START Material for the task

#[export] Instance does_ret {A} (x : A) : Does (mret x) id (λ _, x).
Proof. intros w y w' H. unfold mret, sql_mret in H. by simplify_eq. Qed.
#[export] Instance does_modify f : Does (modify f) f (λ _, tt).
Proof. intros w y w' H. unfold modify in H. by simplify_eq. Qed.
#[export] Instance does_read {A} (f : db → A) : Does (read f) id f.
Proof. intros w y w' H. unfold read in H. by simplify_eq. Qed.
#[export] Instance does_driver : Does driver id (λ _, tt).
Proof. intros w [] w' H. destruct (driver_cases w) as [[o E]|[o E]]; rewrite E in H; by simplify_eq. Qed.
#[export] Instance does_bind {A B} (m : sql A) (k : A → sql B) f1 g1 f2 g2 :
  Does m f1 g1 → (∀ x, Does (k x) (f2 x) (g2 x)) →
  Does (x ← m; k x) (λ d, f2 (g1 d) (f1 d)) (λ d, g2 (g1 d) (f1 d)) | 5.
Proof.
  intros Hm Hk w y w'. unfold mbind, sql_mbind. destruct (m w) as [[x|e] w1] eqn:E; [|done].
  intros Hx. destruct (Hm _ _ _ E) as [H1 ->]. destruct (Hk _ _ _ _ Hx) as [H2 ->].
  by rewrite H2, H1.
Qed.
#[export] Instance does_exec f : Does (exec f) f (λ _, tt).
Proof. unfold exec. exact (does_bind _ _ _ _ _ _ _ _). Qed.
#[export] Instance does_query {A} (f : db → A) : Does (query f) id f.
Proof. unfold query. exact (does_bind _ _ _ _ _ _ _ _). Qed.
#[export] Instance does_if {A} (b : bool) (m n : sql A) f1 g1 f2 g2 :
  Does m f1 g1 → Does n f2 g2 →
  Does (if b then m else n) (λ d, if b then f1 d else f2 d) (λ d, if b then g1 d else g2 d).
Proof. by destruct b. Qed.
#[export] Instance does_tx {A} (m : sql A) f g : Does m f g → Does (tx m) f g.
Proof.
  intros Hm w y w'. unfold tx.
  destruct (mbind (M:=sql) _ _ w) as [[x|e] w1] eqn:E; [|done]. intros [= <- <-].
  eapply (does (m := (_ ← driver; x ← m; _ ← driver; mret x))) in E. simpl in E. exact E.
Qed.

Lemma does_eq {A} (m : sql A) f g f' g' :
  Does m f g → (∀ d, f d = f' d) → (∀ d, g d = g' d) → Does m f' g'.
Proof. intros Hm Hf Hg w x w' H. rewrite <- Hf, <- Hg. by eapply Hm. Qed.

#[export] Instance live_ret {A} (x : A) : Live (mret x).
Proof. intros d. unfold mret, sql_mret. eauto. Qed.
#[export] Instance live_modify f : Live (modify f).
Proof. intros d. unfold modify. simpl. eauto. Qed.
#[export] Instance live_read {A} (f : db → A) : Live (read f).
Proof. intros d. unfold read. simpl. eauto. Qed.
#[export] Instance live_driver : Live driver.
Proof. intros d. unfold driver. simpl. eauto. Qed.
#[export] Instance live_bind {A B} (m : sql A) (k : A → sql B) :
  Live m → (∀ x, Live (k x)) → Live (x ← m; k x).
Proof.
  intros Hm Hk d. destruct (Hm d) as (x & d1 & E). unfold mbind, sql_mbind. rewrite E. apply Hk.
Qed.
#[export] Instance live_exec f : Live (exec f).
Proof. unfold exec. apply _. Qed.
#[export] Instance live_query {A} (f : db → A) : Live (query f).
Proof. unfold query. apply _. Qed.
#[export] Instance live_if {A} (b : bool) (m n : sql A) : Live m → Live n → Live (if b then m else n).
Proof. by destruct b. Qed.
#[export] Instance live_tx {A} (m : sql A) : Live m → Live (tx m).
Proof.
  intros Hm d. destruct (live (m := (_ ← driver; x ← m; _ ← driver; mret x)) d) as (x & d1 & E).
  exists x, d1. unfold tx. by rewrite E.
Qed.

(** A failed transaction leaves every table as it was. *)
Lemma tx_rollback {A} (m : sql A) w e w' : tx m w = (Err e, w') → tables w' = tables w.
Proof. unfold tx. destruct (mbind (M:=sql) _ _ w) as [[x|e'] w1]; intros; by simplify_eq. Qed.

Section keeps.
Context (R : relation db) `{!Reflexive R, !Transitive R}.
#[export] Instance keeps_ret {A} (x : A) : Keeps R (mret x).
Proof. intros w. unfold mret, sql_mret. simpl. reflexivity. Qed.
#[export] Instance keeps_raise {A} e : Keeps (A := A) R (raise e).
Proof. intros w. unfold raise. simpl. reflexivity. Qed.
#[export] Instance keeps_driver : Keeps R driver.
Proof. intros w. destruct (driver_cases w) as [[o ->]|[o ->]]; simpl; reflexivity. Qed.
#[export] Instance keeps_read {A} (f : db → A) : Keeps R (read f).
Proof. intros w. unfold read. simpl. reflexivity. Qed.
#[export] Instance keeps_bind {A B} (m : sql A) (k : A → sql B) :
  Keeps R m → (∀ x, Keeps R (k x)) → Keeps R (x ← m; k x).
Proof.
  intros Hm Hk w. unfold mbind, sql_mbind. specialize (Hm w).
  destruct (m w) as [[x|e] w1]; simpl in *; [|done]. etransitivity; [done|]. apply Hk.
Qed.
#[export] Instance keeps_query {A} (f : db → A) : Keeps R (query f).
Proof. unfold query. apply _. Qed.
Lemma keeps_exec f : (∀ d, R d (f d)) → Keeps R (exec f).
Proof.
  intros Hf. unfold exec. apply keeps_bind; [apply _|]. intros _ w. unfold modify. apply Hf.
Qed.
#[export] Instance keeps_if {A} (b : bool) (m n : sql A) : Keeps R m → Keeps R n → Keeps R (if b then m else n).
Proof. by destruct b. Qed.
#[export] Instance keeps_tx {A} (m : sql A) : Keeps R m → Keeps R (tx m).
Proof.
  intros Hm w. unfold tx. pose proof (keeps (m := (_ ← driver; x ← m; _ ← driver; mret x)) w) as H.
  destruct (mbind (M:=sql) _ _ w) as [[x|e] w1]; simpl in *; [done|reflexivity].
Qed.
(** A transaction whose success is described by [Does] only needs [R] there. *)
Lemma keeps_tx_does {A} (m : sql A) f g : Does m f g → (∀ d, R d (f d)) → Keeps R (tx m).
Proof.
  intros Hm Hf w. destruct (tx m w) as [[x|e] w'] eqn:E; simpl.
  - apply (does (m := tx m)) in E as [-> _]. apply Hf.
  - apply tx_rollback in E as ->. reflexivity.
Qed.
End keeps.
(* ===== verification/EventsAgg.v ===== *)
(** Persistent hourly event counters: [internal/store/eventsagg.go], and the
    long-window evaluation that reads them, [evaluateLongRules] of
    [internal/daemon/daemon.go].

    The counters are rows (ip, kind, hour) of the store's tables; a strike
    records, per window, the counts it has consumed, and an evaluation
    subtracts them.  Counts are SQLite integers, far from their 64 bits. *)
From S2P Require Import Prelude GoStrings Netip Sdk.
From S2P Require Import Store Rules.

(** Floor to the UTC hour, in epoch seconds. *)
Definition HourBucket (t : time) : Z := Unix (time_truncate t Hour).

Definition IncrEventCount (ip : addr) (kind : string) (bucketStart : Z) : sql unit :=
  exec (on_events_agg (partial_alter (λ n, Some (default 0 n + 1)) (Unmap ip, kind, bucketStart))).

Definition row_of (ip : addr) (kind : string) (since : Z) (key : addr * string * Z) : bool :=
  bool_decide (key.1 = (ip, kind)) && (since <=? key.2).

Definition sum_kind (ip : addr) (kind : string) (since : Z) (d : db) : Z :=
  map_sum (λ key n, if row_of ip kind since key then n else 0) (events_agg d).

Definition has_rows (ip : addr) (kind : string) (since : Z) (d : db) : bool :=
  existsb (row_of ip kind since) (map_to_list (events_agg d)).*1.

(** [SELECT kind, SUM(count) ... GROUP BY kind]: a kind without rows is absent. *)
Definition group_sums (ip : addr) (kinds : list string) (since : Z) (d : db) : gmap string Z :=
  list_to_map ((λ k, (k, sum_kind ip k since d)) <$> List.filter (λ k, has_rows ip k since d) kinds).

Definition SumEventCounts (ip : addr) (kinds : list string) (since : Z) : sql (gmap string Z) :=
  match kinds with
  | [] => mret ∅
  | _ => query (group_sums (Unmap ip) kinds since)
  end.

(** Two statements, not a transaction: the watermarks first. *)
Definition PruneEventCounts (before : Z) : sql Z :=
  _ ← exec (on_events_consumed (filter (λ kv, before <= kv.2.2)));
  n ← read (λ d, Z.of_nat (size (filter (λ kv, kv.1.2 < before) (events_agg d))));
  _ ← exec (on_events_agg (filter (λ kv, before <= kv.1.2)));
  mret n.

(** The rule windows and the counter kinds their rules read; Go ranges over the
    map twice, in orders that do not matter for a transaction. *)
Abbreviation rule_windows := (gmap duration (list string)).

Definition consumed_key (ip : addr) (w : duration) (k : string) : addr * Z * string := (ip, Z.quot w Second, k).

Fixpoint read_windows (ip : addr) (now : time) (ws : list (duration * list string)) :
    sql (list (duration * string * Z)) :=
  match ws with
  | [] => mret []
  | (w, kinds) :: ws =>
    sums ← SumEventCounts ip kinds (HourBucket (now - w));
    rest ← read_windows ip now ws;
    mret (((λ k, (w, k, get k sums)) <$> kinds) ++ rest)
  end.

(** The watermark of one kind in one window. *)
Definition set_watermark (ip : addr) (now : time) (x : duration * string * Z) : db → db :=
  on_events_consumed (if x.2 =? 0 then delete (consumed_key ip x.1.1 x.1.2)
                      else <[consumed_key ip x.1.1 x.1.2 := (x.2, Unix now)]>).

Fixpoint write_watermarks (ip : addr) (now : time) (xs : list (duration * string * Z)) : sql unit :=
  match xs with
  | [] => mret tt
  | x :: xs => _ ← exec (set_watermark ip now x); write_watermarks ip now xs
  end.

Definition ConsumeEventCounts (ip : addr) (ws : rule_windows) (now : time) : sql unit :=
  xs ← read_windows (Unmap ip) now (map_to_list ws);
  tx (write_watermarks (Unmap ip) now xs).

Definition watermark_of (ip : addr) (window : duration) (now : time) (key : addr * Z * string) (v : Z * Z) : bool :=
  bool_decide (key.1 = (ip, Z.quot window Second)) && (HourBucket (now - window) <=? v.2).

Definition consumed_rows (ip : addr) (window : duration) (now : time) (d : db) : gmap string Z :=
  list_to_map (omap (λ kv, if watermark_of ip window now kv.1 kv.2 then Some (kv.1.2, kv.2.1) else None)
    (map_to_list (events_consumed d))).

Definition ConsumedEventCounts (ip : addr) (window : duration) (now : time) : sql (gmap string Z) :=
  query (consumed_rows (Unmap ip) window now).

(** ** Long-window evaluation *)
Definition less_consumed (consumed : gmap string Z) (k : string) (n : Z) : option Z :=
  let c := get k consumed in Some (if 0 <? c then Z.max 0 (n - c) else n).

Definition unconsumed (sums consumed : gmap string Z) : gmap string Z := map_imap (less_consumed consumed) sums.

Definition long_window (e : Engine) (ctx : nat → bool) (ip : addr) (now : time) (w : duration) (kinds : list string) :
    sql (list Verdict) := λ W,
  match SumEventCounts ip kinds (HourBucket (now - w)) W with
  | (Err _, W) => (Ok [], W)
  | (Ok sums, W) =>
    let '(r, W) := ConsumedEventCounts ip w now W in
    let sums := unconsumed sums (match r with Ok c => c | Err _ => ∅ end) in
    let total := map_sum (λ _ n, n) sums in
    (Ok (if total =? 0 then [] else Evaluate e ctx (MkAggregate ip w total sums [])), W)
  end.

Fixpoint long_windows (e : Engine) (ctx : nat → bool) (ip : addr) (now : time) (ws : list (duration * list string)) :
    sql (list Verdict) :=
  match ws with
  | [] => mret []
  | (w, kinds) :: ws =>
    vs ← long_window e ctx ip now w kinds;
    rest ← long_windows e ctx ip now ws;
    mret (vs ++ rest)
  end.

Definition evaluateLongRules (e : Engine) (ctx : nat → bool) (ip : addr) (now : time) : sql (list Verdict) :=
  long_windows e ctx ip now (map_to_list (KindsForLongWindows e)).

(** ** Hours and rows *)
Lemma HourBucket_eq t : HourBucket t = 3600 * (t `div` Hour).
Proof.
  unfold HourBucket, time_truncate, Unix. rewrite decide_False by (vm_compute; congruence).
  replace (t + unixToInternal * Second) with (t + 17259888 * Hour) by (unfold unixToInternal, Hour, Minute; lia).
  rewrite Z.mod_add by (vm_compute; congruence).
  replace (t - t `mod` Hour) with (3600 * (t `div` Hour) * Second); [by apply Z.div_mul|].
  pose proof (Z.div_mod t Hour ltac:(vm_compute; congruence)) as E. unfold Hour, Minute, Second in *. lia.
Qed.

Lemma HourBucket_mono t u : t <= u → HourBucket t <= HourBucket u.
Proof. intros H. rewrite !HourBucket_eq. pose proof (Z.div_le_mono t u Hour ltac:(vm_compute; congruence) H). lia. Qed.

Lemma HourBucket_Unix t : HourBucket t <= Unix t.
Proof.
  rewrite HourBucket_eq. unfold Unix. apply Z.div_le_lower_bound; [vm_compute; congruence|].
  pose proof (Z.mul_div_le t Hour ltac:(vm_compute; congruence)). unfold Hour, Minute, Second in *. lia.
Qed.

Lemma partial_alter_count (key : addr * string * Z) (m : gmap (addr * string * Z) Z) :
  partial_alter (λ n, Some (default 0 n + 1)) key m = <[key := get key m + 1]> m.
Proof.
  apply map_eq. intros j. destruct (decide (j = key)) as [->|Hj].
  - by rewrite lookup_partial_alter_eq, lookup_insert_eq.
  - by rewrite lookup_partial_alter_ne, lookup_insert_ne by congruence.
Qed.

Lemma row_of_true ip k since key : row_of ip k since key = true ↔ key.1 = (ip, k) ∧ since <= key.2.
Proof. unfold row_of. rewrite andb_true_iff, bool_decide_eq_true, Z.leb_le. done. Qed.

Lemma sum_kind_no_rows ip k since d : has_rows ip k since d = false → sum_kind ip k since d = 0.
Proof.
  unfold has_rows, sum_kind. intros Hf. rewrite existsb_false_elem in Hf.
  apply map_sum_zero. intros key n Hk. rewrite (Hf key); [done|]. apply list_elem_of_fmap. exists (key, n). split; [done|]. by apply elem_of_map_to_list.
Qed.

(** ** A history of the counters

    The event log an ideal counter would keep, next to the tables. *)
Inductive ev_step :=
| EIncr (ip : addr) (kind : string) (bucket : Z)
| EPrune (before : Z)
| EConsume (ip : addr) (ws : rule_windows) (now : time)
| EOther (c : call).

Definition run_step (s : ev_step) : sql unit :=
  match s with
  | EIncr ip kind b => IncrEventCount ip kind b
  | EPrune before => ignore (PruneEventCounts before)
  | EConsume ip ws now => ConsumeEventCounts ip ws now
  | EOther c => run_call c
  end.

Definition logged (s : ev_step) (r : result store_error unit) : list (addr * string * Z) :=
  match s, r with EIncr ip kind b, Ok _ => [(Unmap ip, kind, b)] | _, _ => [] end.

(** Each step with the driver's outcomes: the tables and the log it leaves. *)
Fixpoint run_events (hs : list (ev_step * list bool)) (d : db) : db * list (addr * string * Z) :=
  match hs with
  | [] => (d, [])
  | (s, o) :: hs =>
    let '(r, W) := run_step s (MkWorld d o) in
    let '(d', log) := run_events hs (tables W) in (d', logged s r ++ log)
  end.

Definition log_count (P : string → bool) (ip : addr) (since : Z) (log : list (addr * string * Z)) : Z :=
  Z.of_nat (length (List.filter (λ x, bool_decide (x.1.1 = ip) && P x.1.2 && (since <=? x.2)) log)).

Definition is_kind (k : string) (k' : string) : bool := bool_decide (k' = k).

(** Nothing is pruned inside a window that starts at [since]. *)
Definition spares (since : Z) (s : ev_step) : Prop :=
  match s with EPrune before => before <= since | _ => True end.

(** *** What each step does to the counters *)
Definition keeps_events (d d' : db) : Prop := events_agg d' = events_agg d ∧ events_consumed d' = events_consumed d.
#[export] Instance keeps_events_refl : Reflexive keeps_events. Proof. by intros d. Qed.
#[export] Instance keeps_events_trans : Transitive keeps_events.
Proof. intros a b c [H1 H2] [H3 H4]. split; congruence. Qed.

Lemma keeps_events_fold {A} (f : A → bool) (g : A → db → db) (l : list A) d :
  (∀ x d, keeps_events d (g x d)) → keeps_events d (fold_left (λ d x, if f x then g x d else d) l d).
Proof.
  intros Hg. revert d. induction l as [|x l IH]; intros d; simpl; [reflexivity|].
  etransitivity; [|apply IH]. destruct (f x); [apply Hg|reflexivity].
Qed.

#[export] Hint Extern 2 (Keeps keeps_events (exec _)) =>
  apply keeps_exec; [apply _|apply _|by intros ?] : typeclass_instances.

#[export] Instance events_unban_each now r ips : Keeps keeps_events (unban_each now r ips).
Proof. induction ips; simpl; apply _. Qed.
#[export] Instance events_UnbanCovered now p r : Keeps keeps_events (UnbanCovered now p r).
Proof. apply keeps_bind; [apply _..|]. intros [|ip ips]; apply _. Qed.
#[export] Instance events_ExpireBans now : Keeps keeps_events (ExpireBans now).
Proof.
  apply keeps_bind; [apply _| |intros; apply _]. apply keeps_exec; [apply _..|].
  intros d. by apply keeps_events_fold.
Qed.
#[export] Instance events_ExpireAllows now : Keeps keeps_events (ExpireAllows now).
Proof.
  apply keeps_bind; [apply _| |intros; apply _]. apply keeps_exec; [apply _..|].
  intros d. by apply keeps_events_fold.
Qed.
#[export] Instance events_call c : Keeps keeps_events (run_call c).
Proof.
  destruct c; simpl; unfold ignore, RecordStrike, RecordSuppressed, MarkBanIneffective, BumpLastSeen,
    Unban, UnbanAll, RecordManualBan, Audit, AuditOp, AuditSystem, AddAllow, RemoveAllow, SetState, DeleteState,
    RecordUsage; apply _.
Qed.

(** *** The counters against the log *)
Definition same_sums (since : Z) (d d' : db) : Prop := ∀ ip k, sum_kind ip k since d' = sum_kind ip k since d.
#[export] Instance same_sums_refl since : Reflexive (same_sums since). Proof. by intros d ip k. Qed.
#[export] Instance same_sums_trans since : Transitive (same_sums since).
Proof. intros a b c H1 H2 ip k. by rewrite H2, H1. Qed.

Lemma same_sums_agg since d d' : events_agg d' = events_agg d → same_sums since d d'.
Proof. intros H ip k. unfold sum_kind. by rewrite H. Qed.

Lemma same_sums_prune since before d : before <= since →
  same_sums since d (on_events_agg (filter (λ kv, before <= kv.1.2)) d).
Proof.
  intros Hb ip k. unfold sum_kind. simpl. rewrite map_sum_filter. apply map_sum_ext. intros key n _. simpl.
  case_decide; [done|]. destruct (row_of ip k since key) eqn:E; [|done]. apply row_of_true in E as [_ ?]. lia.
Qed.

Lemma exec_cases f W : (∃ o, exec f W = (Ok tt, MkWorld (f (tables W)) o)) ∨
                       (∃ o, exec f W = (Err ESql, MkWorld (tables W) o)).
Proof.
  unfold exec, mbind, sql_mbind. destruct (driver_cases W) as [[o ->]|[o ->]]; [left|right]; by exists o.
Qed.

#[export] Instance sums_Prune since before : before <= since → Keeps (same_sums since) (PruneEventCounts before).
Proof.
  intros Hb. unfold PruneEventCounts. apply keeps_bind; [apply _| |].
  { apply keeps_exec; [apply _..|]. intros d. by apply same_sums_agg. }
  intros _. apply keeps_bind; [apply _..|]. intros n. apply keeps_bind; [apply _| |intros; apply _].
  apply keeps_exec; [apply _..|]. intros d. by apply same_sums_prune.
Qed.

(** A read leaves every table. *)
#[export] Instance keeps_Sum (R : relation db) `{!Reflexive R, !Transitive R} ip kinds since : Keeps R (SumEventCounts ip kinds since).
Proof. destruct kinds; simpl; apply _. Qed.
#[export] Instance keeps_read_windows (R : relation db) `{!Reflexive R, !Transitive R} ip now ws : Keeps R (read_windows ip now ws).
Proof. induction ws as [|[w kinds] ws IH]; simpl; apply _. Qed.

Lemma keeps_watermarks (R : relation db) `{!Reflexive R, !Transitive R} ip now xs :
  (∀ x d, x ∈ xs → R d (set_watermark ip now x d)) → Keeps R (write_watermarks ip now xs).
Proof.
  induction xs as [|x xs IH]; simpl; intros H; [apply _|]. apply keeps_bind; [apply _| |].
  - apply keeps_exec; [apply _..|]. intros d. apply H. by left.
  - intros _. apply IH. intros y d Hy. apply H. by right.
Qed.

END Material for the task

Task requirements: Among the entries above, find the line with "destruct (m w) as [[x|e] w1];" and the line with "#[export] Instance keeps_if"; give again exactly these two lines and all lines between them.

Result for this task:
  destruct (m w) as [[x|e] w1]; simpl in *; [|done]. etransitivity; [done|]. apply Hk.
Qed.
#[export] Instance keeps_query {A} (f : db → A) : Keeps R (query f).
Proof. unfold query. apply _. Qed.
Lemma keeps_exec f : (∀ d, R d (f d)) → Keeps R (exec f).
Proof.
  intros Hf. unfold exec. apply keeps_bind; [apply _|]. intros _ w. unfold modify. apply Hf.
Qed.
#[export] Instance keeps_if {A} (b : bool) (m n : sql A) : Keeps R m → Keeps R n → Keeps R (if b then m else n).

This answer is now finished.